Bathroom in designated accessible room at Ibis Frankfurt Centrum Hotel.

This week, I booked a single-night stay in Frankfurt, Germany. While I have visited Frankfurt a handful of times before and stayed in some wonderfully accessible hotels like the Moxy Frankfurt City Center, I made a reservation at a new (to me) property from a brand I trust (Ibis Hotels). The accessible room was fine, that is until I opened the bathroom door and found the toilet and sink too close together for my power wheelchair to pass. Even if I had been able to enter the bathroom, there was no shower chair.

The hotel had no other accessible rooms available and I didn’t want to change hotels, so I got creative — utilizing a few pieces of furniture in the room, I made the bathroom “accessible” to me.

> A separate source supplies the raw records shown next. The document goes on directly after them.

Lemma normalize_round_units (S e c : Z) (sz : bool) :
  c <= e -> c <= -1074 ->
  same_value (binary_normalize prec emax S e sz) (round_units c (S * 2 ^ (e - c))).
Proof.
  intros Hc Hm. assert (P : 0 < 2 ^ (e - c)) by (apply Z.pow_pos_nonneg; lia).
  unfold binary_normalize, round_units. destruct S as [|p|p].
  - right. exists sz, false. split; [reflexivity|].
    cbn [Z.mul Z.ltb Z.compare]. now apply round_at_zero.
  - left. destruct (Z.ltb_spec (Z.pos p * 2 ^ (e - c)) 0); [lia|].
    now apply binary_round_at.
  - left. destruct (Z.ltb_spec (Z.neg p * 2 ^ (e - c)) 0); [|lia].
    replace (- (Z.neg p * 2 ^ (e - c))) with (Z.pos p * 2 ^ (e - c)) by lia.
    now apply binary_round_at.
Qed.

Lemma round_units_mono (c T1 T2 : Z) :
  c <= -1074 -> T1 <= T2 ->
  SFleb (round_units c T1) (round_units c T2) = true.
Proof.
  intros Hc H. unfold round_units.
  assert (G : forall N, c <= fexp prec emax (Zdigits2 (N / 1) + c))
    by (intros N; rewrite fexp_eq; lia).
  destruct (Z.ltb_spec T1 0), (Z.ltb_spec T2 0); try lia.
  - apply (round_at_mono (- T2) (- T1) 1 c); [lia|lia|apply G].
  - assert (A : SFleb (round_at true (- T1) 1 c) (S754_zero false) = true).
    { unfold round_at, rounded. destruct (Py.round_half_even _ _); try reflexivity.
      destruct (_ =? _); destruct (_ <=? _); reflexivity. }
    unfold round_at at 2. unfold rounded at 1.
    unfold round_at in A |- *. unfold rounded in A |- *.
    destruct (Py.round_half_even (- T1) _); destruct (Py.round_half_even T2 _); try reflexivity;
      repeat (destruct (_ =? _)); repeat (destruct (_ <=? _)); try reflexivity.
  - apply (round_at_mono T1 T2 1 c); [lia|lia|apply G].
Qed.

Lemma same_value_refl (x : spec_float) : same_value x x.
Proof. now left. Qed.

Lemma SFcompare_same (x x' y y' : spec_float) :
  same_value x x' -> same_value y y' -> SFcompare x y = SFcompare x' y'.
Proof.
  intros [->|(s & s' & -> & ->)] [->|(t & t' & -> & ->)]; reflexivity.
Qed.

Lemma SFleb_same (x x' y y' : spec_float) :
  same_value x x' -> same_value y y' -> SFleb x y = SFleb x' y'.
Proof. intros H1 H2. unfold SFleb. now rewrite (SFcompare_same _ _ _ _ H1 H2). Qed.

Lemma SFltb_same (x x' y y' : spec_float) :
  same_value x x' -> same_value y y' -> SFltb x y = SFltb x' y'.
Proof. intros H1 H2. unfold SFltb. now rewrite (SFcompare_same _ _ _ _ H1 H2). Qed.

Lemma canonical_range (m : positive) (e : Z) :
  bounded prec emax m e = true ->
  0 < Z.pos m < 2 ^ 53 /\ -1074 <= e <= 971 /\ (-1074 < e -> 2 ^ 52 <= Z.pos m).
Proof.
  intros B. apply bounded_spec in B. destruct B as (D & E & C).
  pose proof (digits_spec (Z.pos m) ltac:(lia)) as [L U].
  assert (2 ^ Zdigits2 (Z.pos m) <= 2 ^ 53) by (apply Z.pow_le_mono_r; lia).
  split; [lia|]. split; [lia|]. intros G.
  destruct C as [C|C]; [lia|]. rewrite C in L. exact L.
Qed.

Hotel bathroom with a long wooden bench placed between narrow space and a plastic desk chair in the shower.
Furniture placed to create an “accessible” path to the shower.

I first collected a plastic desk chair, which I pulled and pushed into the square roll-in shower. Given that my wheelchair could not reach the shower, it was certainly not “roll-in,” but after moving a rectangular bench/luggage stand into the bathroom, it became a de facto “slide-in shower.”

Using furniture pieces from the room, I was able to create a makeshift route to the sink and shower. While I recognize that this improvised sliding board and shower seat would not have been accessible to most wheelchair users, I think it does illustrate thinking outside of the box to solve for accessibility barriers.

Although my ingenuity allowed me to use the bathroom sink and take a shower, the situation was far from ideal and the hotel is now on my personal black list — I don’t believe that inaccessible hotels deserve to be rewarded with repeat business.